MPI-IO

MPI-IO provides an interface for parallel I/O. MPI-IO supports the partitioning of file data among processes and a collective interface to support complete transfers of global data structures between process memories and files.

In addition, MPI-IO provides facilities to further efficiencies that can be gained via support for asynchronous I/O, strided accesses, and control over physical file layout on storage devices (disks).

Instead of defining I/O access modes to express the common patterns for accessing a shared file, the approach in MPI-IO standard is express the data partitioning using derived datatypes.

Table 2 shows the main concepts defined for the MPI-IO in the MPI-3 standard MPI Standard.

Concept	Definition
file	It is an ordered collection of typed data items
etype	It is the unit of data access and positioning. It can be any MPI predefined or derived datatype.
filetype	It is the basis for partitioning a file among processes and defines a template for accessing the file. A filetype is either a single etype or a derived MPI datatype constructed from multiple instances of the same etype
view	It defines the current set of data visible and accessible from an open file as an ordered set of etypes. Each process has its own view of the file, defined by three quantities: a displacement, an etype, and a filetype. The pattern described by a filetype is repeated, beginning at the displacement, to define the view.
offset	It is a position in the file relative to the current view, expressed as a count of etypes. Holes in the view’s filetype are skipped when calculating this position.
displacement	It is an absolute byte position relative to the beginning of a file. The displacement defines the location where a view begins.

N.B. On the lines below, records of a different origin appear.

(** * node-delta: the JsonML family of the delta engine

    A shallow embedding of the JsonML side of node-delta (jml.js, tree.js,
    jmltree.js, jmlpayload.js, jmldelta.js, jmlhandler.js and the djdiff
    driver), the properties of it that the specification states, and
    further properties of the code.

    Part I gives the model, one module per source file.  Part II defines
    the notions the properties are stated with.  Part III states and proves
    the properties. *)

From Stdlib Require Import ZArith Ascii String List Lia Bool.
From Stdlib Require Import DecimalString DecimalPos.
From stdpp Require Import base option list gmap strings sorting.

Set Warnings "-register-all,-notation-incompatible-prefix".

Local Open Scope string_scope.
Local Open Scope list_scope.
Local Open Scope Z_scope.

(* ===================================================================== *)
(** * Part I.  The model                                                  *)
(* ===================================================================== *)

(** ** JavaScript values and exceptions *)

(** Values without identity: what JSON.parse yields, plus [undefined] and
    NaN.  Numbers are integers (hash values, indices, offsets): [JNum n]
    stands for the number n, which exists in JavaScript when n is an
    integer a double holds, as every n with |n| < 2^53 is.  Strings are
    byte strings, the UTF-8 bytes of the text.  An object is the list of
    its own enumerable properties in the order [for (k in o)] visits them;
    its prototype is Object.prototype. *)
Inductive jsval : Type :=
| JUndefined
| JNull
| JBool (b : bool)
| JNum (n : Z)
| JNaN
| JStr (s : string)
| JArr (items : list jsval)
| JObj (props : list (string * jsval)).
(** *** The order of a send into a channel the bot has to join *)

(** C1.  A send to a channel whose member list does not hold the bot runs the
    identity check, the channel lookup and member lookup, the join (an invite
    when the channel is private), the settle delay of 2000 ms and the send,
    in that order: once the join has succeeded the reconciliation ends with
    the delay, and the send is the next call after it.  Whatever the
    workspace answers, what a send adds to the log is an initial part of that
    sequence or of the sequence without a join, so that no send comes
    between a join and the delay or before them. *)
Theorem send_follows_settle_wait {W} (api : WebClient W)
    (channelId text : string) (l : list Call) (w0 w1 w2 w3 w4 : W)
    (a : Response AuthTestBody) (bot : string)
    (i : Response ConversationsInfoBody) (ch : Channel)
    (m : Response ConversationsMembersBody) (ids : list string)
    (r : Response unit) :
  auth_test api w0 = (Resolved a, w1) -> ok a = true ->
  user_id (body a) = Some bot -> bot <> "" ->
  conversations_info api channelId w1 = (Resolved i, w2) -> ok i = true ->
  channel (body i) = Some ch ->
  conversations_members api channelId w2 = (Resolved m, w3) -> ok m = true ->
  members (body m) = Some ids -> bot ∉ ids ->
  (if truthy_bool (is_private ch)
   then conversations_invite api channelId bot
   else conversations_join api channelId) w3 = (Resolved r, w4) ->
  ok r = true ->
  let request :=
    if truthy_bool (is_private ch)
    then ConversationsInvite channelId bot
    else ConversationsJoin channelId in
  ensureChannelAccess api channelId (mkState w0 l)
  = (Success (),
     mkState w4 (l ++ [AuthTest; ConversationsInfo channelId;
                       ConversationsMembers channelId; request; Sleep 2000]))
  /\ log (sendMessage api (mkSendMessageArgs channelId text) (mkState w0 l)).2
     = l ++ [AuthTest; ConversationsInfo channelId; ConversationsMembers channelId;
             request; Sleep 2000; ChatPostMessage channelId text]
  /\ forall args (st : State W),
       exists added,
         log (sendMessage api args st).2 = log st ++ added /\
         (added `prefix_of`
            [AuthTest; ConversationsInfo (send_channel args);
             ConversationsMembers (send_channel args);
             ChatPostMessage (send_channel args) (send_text args)]
          \/ exists j, is_join j = true /\
               added `prefix_of`
                 [AuthTest; ConversationsInfo (send_channel args);
                  ConversationsMembers (send_channel args); j; Sleep 2000;
                  ChatPostMessage (send_channel args) (send_text args)]).
Proof.
  intros Ha Hoka Hbot Hne Hi Hoki Hch Hm Hokm Hids Hout Hjoin Hokr request.
  pose proof (ensure_join api channelId l w0 w1 a bot Ha Hoka Hbot Hne
                w2 w3 i m Hi Hoki Hm Hokm ids ch (Resolved r) w4
                Hids Hout Hch Hjoin) as Hrun.
  simpl in Hrun. rewrite Hokr in Hrun. simpl in Hrun.
  split; [exact Hrun|]. split.
  - rewrite (sendMessage_proceeds api (mkSendMessageArgs channelId text) _ _ Hrun).
    simpl. by rewrite <- app_assoc.
  - apply sendMessage_shape.
Qed.
(** X8: no tag of a note has whitespace in it: the first tag is the artist
    in lowercase with its spaces turned into underscores, after the
    prefix, and the second is a constant. *)
Theorem tags_have_no_whitespace (listing : list string) :
  exists run : Run,
    generate_anki_deck drawn_model_id drawn_deck_id listing art_folder
      output_file = Returns run
    /\ Forall
         (fun note =>
            Forall (fun tag => spaceless tag = true) (note_tags note)
            /\ exists artist,
                 nth 1 (note_fields note) EmptyString = artist
                 /\ note_tags note
                    = [ ("art_" ++ Py.lower (Py.replace " " "_" artist))%string;
                        "art_history" ])
         (deck_notes (package_deck (snd (run_written run)))).
Proof.
  eexists. split; [apply generate_anki_deck_run|].
  cbn [run_of run_written snd package_deck deck_notes].
  apply Forall_forall. intros note Hin.
  apply in_map_iff in Hin. destruct Hin as (filename & <- & Hin).
  apply filter_In in Hin. destruct Hin as [Hin Hcard].
  destruct (yields_card_fields (create_art_model drawn_model_id)
              filename Hcard) as (artist & artwork & Hp & _ & _ & ->).
  split; [|exists artist; split; reflexivity].
  destruct (parsed_fields_are_cleaned_parts filename artist artwork Hp)
    as [(_ & _ & Hspaces) _].
  cbn [make_note note_tags]. repeat constructor.
  cbn [String.append spaceless]. 
  apply tag_spaceless. eapply collapse_fixed_spaces. exact Hspaces.
Qed.

End Package.

Section Listing.

Variables drawn_model_id drawn_deck_id : Z.
Variables art_folder output_file : string.

(** X9: a folder with no image in it still gives a package: a deck with no
    note, no media file, both counts zero, and the four lines of a run
    with nothing reported as failed. *)
Theorem folder_without_images (listing : list string) :
  (forall file, In file listing -> is_image file = false) ->
  generate_anki_deck drawn_model_id drawn_deck_id listing art_folder
    output_file
  = Returns
      {| run_stdout :=
           [ "Found 0 image files";
             "Successfully parsed: 0";
             "Failed to parse: 0";
             ("Anki deck saved as: " ++ output_file)%string ];
         run_written :=
           (output_file,
            {| package_deck :=
                 {| deck_id := drawn_deck_id;
                    deck_name := "Art History Collection";
                    deck_notes := [] |};
               media_files := [] |});
         run_returned := (0, 0) |}.
Proof.
  intros Hnone. rewrite generate_anki_deck_run.
  replace (filter is_image listing) with (@nil string); [reflexivity|].
  symmetry. induction listing as [|file files IH]; [reflexivity|].
  simpl. rewrite (Hnone file (or_introl eq_refl)).
  apply IH. intros f Hf. apply Hnone. now right.
Qed.
Lemma run_query_run tv k i w :
  run_query env tv k i w
  = match slice0 tv i (i + 1) with
    | Some q =>
        let w1 := mk_world (fs w) (trace w ++ [Search q k]) (log w) (ticks w) in
        if engine_ok env (Search q k) then (Ok tt, w1)
        else (Raise (EngineError (Search q k)), w1)
    | None => (Raise IndexError, w)
    end.
Proof.
  unfold run_query, getslice, bind, lift, faiss_call, emit, ret, raise.
  destruct (slice0 tv i (i + 1)) as [q |]; [| reflexivity].
  simpl. destruct (engine_ok env (Search q k)); reflexivity.
Qed.

(** The query loop: the searches issued are those of a prefix of the
    index list, of all of it when the loop ends normally. *)
Lemma search_loop_run tv k (l : list Z) w :
  let r := fst (for_each l (run_query env tv k) w) in
  let w' := snd (for_each l (run_query env tv k) w) in
  fs w' = fs w /\ ticks w' = ticks w /\
  exists done : list ndarray,
    trace w' = trace w ++ map (fun q => Search q k) done /\
    (r = Ok tt -> Forall2 (fun i q => slice0 tv i (i + 1) = Some q) l done) /\
    ((forall i, In i l ->
        exists q, slice0 tv i (i + 1) = Some q /\
                  engine_ok env (Search q k) = true) ->
     r = Ok tt).
Proof.
  revert w. induction l as [| i l IH]; intros w; simpl.
  - split_and!; try reflexivity. exists []. simpl. rewrite app_nil_r.
    split_and!; [reflexivity | constructor | reflexivity].
  - unfold bind. rewrite run_query_run.
    destruct (slice0 tv i (i + 1)) as [q |] eqn:Hq; simpl.
    + destruct (engine_ok env (Search q k)) eqn:Hok; simpl.
      * match goal with
        | |- context [for_each l _ ?w1] =>
            destruct (IH w1) as (Hf & Ht & done & Htr & Hall & Hgood)
        end.
        simpl in *. split_and!; try assumption.
        exists (q :: done). split_and!.
        -- rewrite Htr, <- app_assoc. reflexivity.
        -- intros Hr. constructor; [assumption | auto].
        -- intros Hl. apply Hgood. intros j Hj. apply Hl. right. assumption.
      * split_and!; try reflexivity. exists [q]. split_and!.
        -- reflexivity.
        -- discriminate.
        -- intros Hl. destruct (Hl i (or_introl eq_refl)) as (q' & Hq' & Hok').
           congruence.
    + split_and!; try reflexivity. exists []. simpl. rewrite app_nil_r.
      split_and!; [reflexivity | discriminate |].
      intros Hl. destruct (Hl i (or_introl eq_refl)) as (q' & Hq' & _).
      congruence.
Qed.


(** Python converts a count between 1 and 100 to a float that is not
    zero. *)
Lemma float_of_int_nonzero n :
  1 <= n <= 100 -> PrimFloat.eqb (float_of_int n) 0%float = false.
Proof.
  intros Hn.
  assert (Hcases : exists k, (k < 100)%nat /\ n = Z.of_nat (S k))
    by (exists (Z.to_nat (n - 1)); split; lia).
  destruct Hcases as (k & Hk & ->).
  do 100 (destruct k as [| k]; [vm_compute; reflexivity |]).
  lia.
Qed.

(** *** Signs of binary64 quotients and products

    Rounding keeps the sign: a quotient or product is a NaN or carries the
    exclusive or of the signs of its operands. *)











(** [test_index] with its control flow spelled out. *)
Lemma test_index_eq idx x k w :
  test_index env idx x k w
  = match py_len (Array x) with
    | Raise e => (Raise e, w)
    | Ok N =>
        let n := Z.min 100 N in
        match getslice x 0 n with
        | Raise e => (Raise e, w)
        | Ok tv =>
            let w1 := mk_world (fs w) (trace w)
                        (log w ++ [(INFO, MsgTesting n)]) (S (ticks w)) in
            match for_each (range n) (run_query env tv k) w1 with
            | (Raise e, w2) => (Raise e, w2)
            | (Ok _, w2) =>
                let T := (clock env (ticks w2) - clock env (ticks w))%float in
                let w3 := mk_world (fs w2) (trace w2) (log w2) (S (ticks w2)) in
                match truediv T (float_of_int n) with
                | Raise e => (Raise e, w3)
                | Ok per_query =>
                    match truediv (float_of_int n) T with
                    | Raise e => (Raise e, w3)
                    | Ok qps =>
                        let avg := (per_query * float_of_int 1000)%float in
                        (Ok (avg, qps),
                         mk_world (fs w2) (trace w2)
                           ((log w2 ++ [(INFO, MsgAverageSearchTime avg)])
                              ++ [(INFO, MsgQueriesPerSecond qps)])
                           (S (ticks w2)))
                    end
                end
            end
        end
    end.
Proof.
  unfold test_index, bind, lift, logger, time_time, ret.
  destruct (py_len (Array x)) as [N | e]; [| reflexivity].
  destruct (getslice x 0 (Z.min 100 N)) as [tv | e]; [| reflexivity].
  cbn [fs trace log ticks].
  destruct (for_each (range (Z.min 100 N)) (run_query env tv k) _)
    as [[[] | e] w2]; [| reflexivity].
  cbn [fs trace log ticks].
  destruct (truediv _ (float_of_int (Z.min 100 N))) as [pq | e]; [| reflexivity].
  destruct (truediv (float_of_int (Z.min 100 N)) _) as [qps | e]; reflexivity.
Qed.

One of the most common implementation of MPI-IO is ROMIO, which is used in the major MPI distributions such as MPICH, MVAPICH, and IBM- and Intel-MPI.

ROMIO provides two optimization techniques: data sieving for noncontiguous requests from one process and collective I/O (two-phase I/O) for noncontiguous requests from multiple processes.

Collective Buffering Hints:

Hint	Useful- ness	Explanation
romio_cb_read	High	Controls when collective buffering is applied to collective read operations. Valid values are enable, disable, and automatic. If romio_cb_read is disabled, all tasks perform their own independent I/O. By default, romio_cb_read is automatic.
romio_cb_write	High	Controls when collective buffering is applied to collective write operations. Valid values are enable, disable, and automatic. If romio_cb_write is disabled, all tasks perform their own independent I/O. By default, romio_cb_write is automatic.
romio_cb_fr_types	Low	Tuning of collective buffering
romio_cb_fr_alignment	Low	Tuning of collective buffering
romio_cb_alltoall	Low	Tuning of collective buffering
romio_cb_pfr	Low	Tuning of collective buffering
romio_cb_ds_threshold	Low	Tuning of collective buffering
cb_buffer_size	Medium	Controls the size (in bytes) of the intermediate buffer used in two-phase collective IO. If the amount of data that an aggregator transfers is larger than this value, multiple operations are used. The default value is 16 MB.
cb_nodes	Medium	Controls the maximum number of aggregators to be used.
cb_config_list	Medium	Provides explicit control over aggregators. *:1 One process per hostname (i.e., one process per node).
romio_no_indep_rw	Low	It controls when “deferred open” is used.

Data Sieving Hints:

Hint	Useful- ness	Explanation
ind_rd_buffer_size	Low	Controls the size (in bytes) of the intermediate buffer used when performing data sieving during read operations.
ind_wr_buffer_size	Low	Controls the size (in bytes) of the intermediate buffer when performing data sieving during write operations.
romio_ds_read	High	Determines when ROMIO will choose to perform data sieving for read. Valid values are enable, disable, or automatic. By default, romio_ds_read is automatic.
romio_ds_write	High	Determines when ROMIO will choose to perform data sieving for write. Valid values are enable, disable, or automatic. By default, romio_ds_write is automatic.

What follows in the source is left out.